*** Begin section ***

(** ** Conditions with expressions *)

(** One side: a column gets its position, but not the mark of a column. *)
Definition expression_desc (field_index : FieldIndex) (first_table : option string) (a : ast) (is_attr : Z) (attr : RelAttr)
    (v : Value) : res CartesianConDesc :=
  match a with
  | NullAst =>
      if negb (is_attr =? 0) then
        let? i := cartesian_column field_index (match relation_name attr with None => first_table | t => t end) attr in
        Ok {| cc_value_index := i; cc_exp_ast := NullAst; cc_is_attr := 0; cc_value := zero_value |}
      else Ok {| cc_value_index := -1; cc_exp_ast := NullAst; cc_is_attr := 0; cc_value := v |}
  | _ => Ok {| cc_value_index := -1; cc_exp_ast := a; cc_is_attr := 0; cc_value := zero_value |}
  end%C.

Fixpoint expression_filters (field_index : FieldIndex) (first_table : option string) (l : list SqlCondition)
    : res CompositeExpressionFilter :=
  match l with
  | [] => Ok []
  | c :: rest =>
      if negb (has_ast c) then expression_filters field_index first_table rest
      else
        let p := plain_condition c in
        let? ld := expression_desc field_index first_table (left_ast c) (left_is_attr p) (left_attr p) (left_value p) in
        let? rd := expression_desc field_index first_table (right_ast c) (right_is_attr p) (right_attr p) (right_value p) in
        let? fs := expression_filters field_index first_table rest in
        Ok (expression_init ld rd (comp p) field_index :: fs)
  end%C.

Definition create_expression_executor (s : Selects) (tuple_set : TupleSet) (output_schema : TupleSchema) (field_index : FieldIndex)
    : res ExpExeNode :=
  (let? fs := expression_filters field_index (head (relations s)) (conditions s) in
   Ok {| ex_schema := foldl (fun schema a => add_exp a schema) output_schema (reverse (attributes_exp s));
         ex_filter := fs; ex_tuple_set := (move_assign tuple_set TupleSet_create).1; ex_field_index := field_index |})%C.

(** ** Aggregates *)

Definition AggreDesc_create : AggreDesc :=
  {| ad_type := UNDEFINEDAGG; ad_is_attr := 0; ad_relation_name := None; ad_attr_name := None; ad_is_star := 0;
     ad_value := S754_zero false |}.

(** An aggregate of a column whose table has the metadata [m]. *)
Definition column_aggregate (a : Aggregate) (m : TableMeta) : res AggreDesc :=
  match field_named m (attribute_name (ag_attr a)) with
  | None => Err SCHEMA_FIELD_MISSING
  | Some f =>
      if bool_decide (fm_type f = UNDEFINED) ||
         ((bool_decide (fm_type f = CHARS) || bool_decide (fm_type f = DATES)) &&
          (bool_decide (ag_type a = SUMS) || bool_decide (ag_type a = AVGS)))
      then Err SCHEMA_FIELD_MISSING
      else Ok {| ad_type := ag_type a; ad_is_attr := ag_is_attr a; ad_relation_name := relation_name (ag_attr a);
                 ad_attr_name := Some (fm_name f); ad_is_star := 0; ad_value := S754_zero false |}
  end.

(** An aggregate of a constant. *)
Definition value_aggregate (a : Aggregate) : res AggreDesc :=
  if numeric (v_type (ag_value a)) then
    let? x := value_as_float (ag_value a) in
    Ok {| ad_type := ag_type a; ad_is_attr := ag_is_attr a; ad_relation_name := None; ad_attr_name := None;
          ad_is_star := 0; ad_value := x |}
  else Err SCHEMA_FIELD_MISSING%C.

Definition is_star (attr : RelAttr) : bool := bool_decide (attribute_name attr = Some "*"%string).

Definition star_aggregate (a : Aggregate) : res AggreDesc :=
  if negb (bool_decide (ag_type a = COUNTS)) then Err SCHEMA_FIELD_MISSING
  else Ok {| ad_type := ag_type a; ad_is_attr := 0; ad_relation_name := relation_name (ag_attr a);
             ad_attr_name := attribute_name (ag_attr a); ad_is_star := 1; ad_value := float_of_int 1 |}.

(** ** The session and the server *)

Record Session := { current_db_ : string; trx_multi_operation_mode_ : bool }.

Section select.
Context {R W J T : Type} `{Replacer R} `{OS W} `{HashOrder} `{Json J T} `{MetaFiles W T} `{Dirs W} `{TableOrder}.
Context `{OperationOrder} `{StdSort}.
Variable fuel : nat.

*** End section ***

> [PROBLEM TO WORK ON] State how many lines above contain the word "NullAst", and nothing more.

> [EXPECTED ANSWER] 3